Portman não se mostra forçada em nenhum momento – muito pelo contrário: ela faz bom uso de uma personagem tão complexa que, por vezes, se perde em meio a uma trama vazia e que vai de nenhum lugar para lugar nenhum. Apesar do inquebrantável ciclo que Corbet, também responsável pelo roteiro, cria para seu público, a atriz resgata os elementos fundamentais de suas outras atuações (é quase impossível não relacionar Celeste com Nina, de ‘Cisne Negro’) para delinear as múltiplas facetas de um ser humano bombardeado por acontecimentos que acionam gatilhos de outrora. É interessante e triste observar como, mesmo anos depois, os mesmos eventos se repetem e a colocam nos holofotes da maneira como não queria, drenando a atenção de seu profissionalismo para seu cotidiano num piscar de olhos.

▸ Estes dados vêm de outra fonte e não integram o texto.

(* ===== verification/Dict.v ===== *)
(** * Dict: the hash table with incremental rehashing

    Models [src/src/database/dict/dict_base.rs] and [entry.rs]: two tables of
    chained buckets, [rehash_idx] (-1 when no rehash is under way) and a hasher,
    which is a parameter ([ahash] is not part of the repository): any function
    from keys to integers.  A chain of boxed nodes is a list of pairs, the
    bucket index and the capacities are [nat], [None] is a panic or a loop that
    runs out of fuel. *)
From S2P Require Import Prelude Interfaces.
Local Open Scope nat_scope.

Definition INITIAL_SIZE : nat := 4.
Definition REHASH_MIN_ENTRIES : nat := 8.
Definition REHASH_MAX_EMPTY_VISITS : nat := 64.

(** [usize::next_power_of_two], far from the overflow. *)
Definition next_power_of_two (n : nat) : nat := 2 ^ Nat.log2_up n.

Section Dict.
Context {K V : Type} `{EqDecision K} (hash : K -> Z).

Record HashTable : Type := mkTable {
  buckets : list (list (K * V));
  size_mask : nat;
  used : nat;
}.

Record Dict : Type := mkDict {
  ht0 : HashTable;
  ht1 : HashTable;
  rehash_idx : Z;
}.

Definition table_with_capacity (cap : nat) : HashTable :=
  if cap =? 0 then mkTable [] 0 0
  else
    let sz := Nat.max (next_power_of_two cap) INITIAL_SIZE in
    mkTable (replicate sz []) (sz - 1) 0.

Definition table_clear (t : HashTable) : HashTable := mkTable [] 0 0.

Definition capacity_of (t : HashTable) : nat := length (buckets t).

Definition is_empty_table (t : HashTable) : bool := capacity_of t =? 0.

Definition with_hasher : Dict := mkDict (table_with_capacity 0) (table_with_capacity 0) (-1).

Definition with_capacity_and_hasher (cap : nat) : Dict :=
  mkDict (table_with_capacity (if cap =? 0 then 0 else cap)) (table_with_capacity 0) (-1).

(** [self.ht[i]], [i] being 0 or 1. *)
Definition table (d : Dict) (i : nat) : HashTable := if i =? 0 then ht0 d else ht1 d.

Definition set_table (d : Dict) (i : nat) (t : HashTable) : Dict :=
  if i =? 0 then mkDict t (ht1 d) (rehash_idx d) else mkDict (ht0 d) t (rehash_idx d).

Definition is_rehashing (d : Dict) : bool := negb (rehash_idx d =? -1)%Z.

(** [(hash as usize) & size_mask] *)
Definition slot_of (t : HashTable) (key : K) : nat :=
  Z.to_nat (Z.land (hash key) (Z.of_nat (size_mask t))).

Definition set_bucket (t : HashTable) (slot : nat) (c : list (K * V)) : HashTable :=
  mkTable (<[slot := c]> (buckets t)) (size_mask t) (used t).

Definition add_used (t : HashTable) : HashTable := mkTable (buckets t) (size_mask t) (used t + 1).

Definition sub_used (t : HashTable) : option HashTable :=
  n ← usize_sub (used t) 1; Some (mkTable (buckets t) (size_mask t) n).

(** A node put at the head of its bucket. *)
Definition push_node (t : HashTable) (e : K * V) : option HashTable :=
  let slot := slot_of t e.1 in
  next ← buckets t !! slot;
  Some (add_used (set_bucket t slot (e :: next))).

(** ** Rehashing *)

(** The inner loop of [rehash_step] and [finish_rehash]: the nodes of a bucket
    of [ht[0]] move to [ht[1]]. *)
Fixpoint move_chain (c : list (K * V)) (t0 t1 : HashTable) (entries_moved : nat)
  : option (HashTable * HashTable * nat) :=
  match c with
  | [] => Some (t0, t1, entries_moved)
  | e :: c =>
      t1 ← push_node t1 e;
      t0 ← sub_used t0;
      move_chain c t0 t1 (entries_moved + 1)
  end.

Fixpoint rehash_loop (fuel : nat) (d : Dict) (entries_moved empty_visits : nat) : option Dict :=
  if (entries_moved <? REHASH_MIN_ENTRIES) || (empty_visits <? REHASH_MAX_EMPTY_VISITS) then
    match fuel with
    | O => None
    | S fuel =>
        let idx := Z.to_nat (rehash_idx d) in
        if capacity_of (ht0 d) <=? idx
        then Some (mkDict (ht1 d) (table_with_capacity 0) (-1))
        else
          c ← buckets (ht0 d) !! idx;
          match c with
          | [] =>
              let empty_visits := empty_visits + 1 in
              let d := mkDict (ht0 d) (ht1 d) (rehash_idx d + 1) in
              if (REHASH_MAX_EMPTY_VISITS <=? empty_visits) && (0 <? entries_moved)
              then Some d else rehash_loop fuel d entries_moved empty_visits
          | _ =>
              '(t0, t1, entries_moved) ← move_chain c (set_bucket (ht0 d) idx []) (ht1 d) entries_moved;
              rehash_loop fuel (mkDict t0 t1 (rehash_idx d + 1)) entries_moved 0
          end
    end
  else Some d.

Definition rehash_step (d : Dict) : option Dict :=
  if negb (is_rehashing d) then Some d else rehash_loop (S (capacity_of (ht0 d))) d 0 0.

Definition expand_if_needed (d : Dict) : Dict :=
  if is_rehashing d then d
  else
    let size := capacity_of (ht0 d) in
    let used := used (ht0 d) in
    if size =? 0 then mkDict (table_with_capacity INITIAL_SIZE) (ht1 d) (rehash_idx d)
    else if size <=? used then mkDict (ht0 d) (table_with_capacity (size * 2)) 0
    else d.

(** [(size as f64 * SHRINK_RATIO) as usize] is [size / 4] for sizes that a
    double represents. *)
Definition shrink_if_needed (d : Dict) : Dict :=
  if is_rehashing d then d
  else
    let size := capacity_of (ht0 d) in
    let used := used (ht0 d) in
    if size <=? INITIAL_SIZE then d
    else
      let shrink_threshold := size / 4 in
      if used <? shrink_threshold
      then mkDict (ht0 d) (table_with_capacity (Nat.max (size / 2) INITIAL_SIZE)) 0
      else d.

(** [for idx in rehash_idx..len] of [finish_rehash], [n] buckets left. *)
Fixpoint finish_loop (n idx : nat) (t0 t1 : HashTable) : option (HashTable * HashTable) :=
  match n with
  | O => Some (t0, t1)
  | S n =>
      c ← buckets t0 !! idx;
      '(t0, t1, _) ← move_chain c (set_bucket t0 idx []) t1 0;
      finish_loop n (idx + 1) t0 t1
  end.

Definition finish_rehash (d : Dict) : option Dict :=
  if negb (is_rehashing d) then Some d
  else
    let len := capacity_of (ht0 d) in
    let idx := Z.to_nat (rehash_idx d) in
    '(_, t1) ← finish_loop (len - idx) idx (ht0 d) (ht1 d);
    Some (mkDict t1 (table_with_capacity 0) (-1)).

Fixpoint force_chain (new_cap : nat) (c : list (K * V)) (new_table : HashTable) : option HashTable :=
  match c with
  | [] => Some new_table
  | e :: c =>
      if new_cap =? 0 then force_chain new_cap c new_table
      else new_table ← push_node new_table e; force_chain new_cap c new_table
  end.

Fixpoint force_buckets (new_cap : nat) (cs : list (list (K * V))) (new_table : HashTable)
  : option HashTable :=
  match cs with
  | [] => Some new_table
  | c :: cs => new_table ← force_chain new_cap c new_table; force_buckets new_cap cs new_table
  end.

Definition force_rehash_to (d : Dict) (target_cap : nat) : option Dict :=
  d ← (if is_rehashing d then finish_rehash d else Some d);
  let new_cap :=
    if target_cap =? 0 then 0 else Nat.max (next_power_of_two target_cap) INITIAL_SIZE in
  if capacity_of (ht0 d) =? new_cap then Some d
  else
    new_table ← force_buckets new_cap (buckets (ht0 d)) (table_with_capacity new_cap);
    Some (mkDict new_table (table_clear (ht1 d)) (-1)).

Jude Law também insurge como uma boa adição ao elenco, dando vida ao não-intitulado diretor-gerente de Celeste desde que era uma adolescente. Ele permanece em íntimo contato com a cantora desde sempre, porém parece dar as caras em cena nos momentos de maior delicadeza possível, ou então quando a protagonista está prestes a ter uma breve epifania. Apesar de ser considerado a figura paternal, nunca esteve presente em situações decisivas para como Celeste enxergava a si mesma e aos outros – não é à toa que sua irmã, Eleanor (Stacy Martin), acabou tomando conta dela de uma forma preocupante, levando-a para baladas, festas regadas a bebida, obrigando-a a crescer antes do tempo e transformando-a em uma eterna e carente criança que não sabe ouvir “não” como resposta.
Em outras palavras, nossa anti-heroína posta-se mais como adulta aos catorze anos do que aos trinta e um. Logo antes do show de encerramento do longa-metragem, Celeste acaba se entupindo de drogas e acaba cedendo às próprias frustrações, recordando-se de tudo o que já aconteceu e desabando no colo de sua irmã, à qual culpava por inúmeras coisas – incluindo a quase gravidez precoce da filha adolescente. Porém, é Eleanor quem segura as pontas novamente e recupera a glória amadurecida de sua irmã mais nova, resgatando-a de uma ridícula cena histérica em que se comporta como um bebê de quatro anos de idade. É essa transposição bastante orgânica que nos mantém presos à história do começo ao fim – mas também, nada vai muito além disso.
A composição fílmica busca pela entrega de mensagens subliminares, da teorização e explanação de como eventos traumáticos permanecem incrustados no subconsciente principalmente de celebridades mundiais, ainda que algumas metáforas não consigam fugir da obviedade. E, dentro desse escopo, um dos recursos utilizado emerge com a estética sonora da música clássica que insurge como provocador proposital de sensações – misturando angústia e artificialidade para revelar que a fama não é um mar de flores. Há também um apreço por metáforas bíblicas que mancha, em partes, essa ambiciosa construção reflexiva.
‘Vox Lux – O Preço da Fama’ pode ter suas falhas, mas vale muito a pena pela crueza transposta por um elenco de ponta. E, como é de praxe, Portman acaba ofuscando seus companheiros de cena por mais uma entrega irretocável e que, mais uma vez, reflete sua versatilidade como uma das melhores atrizes de sua geração.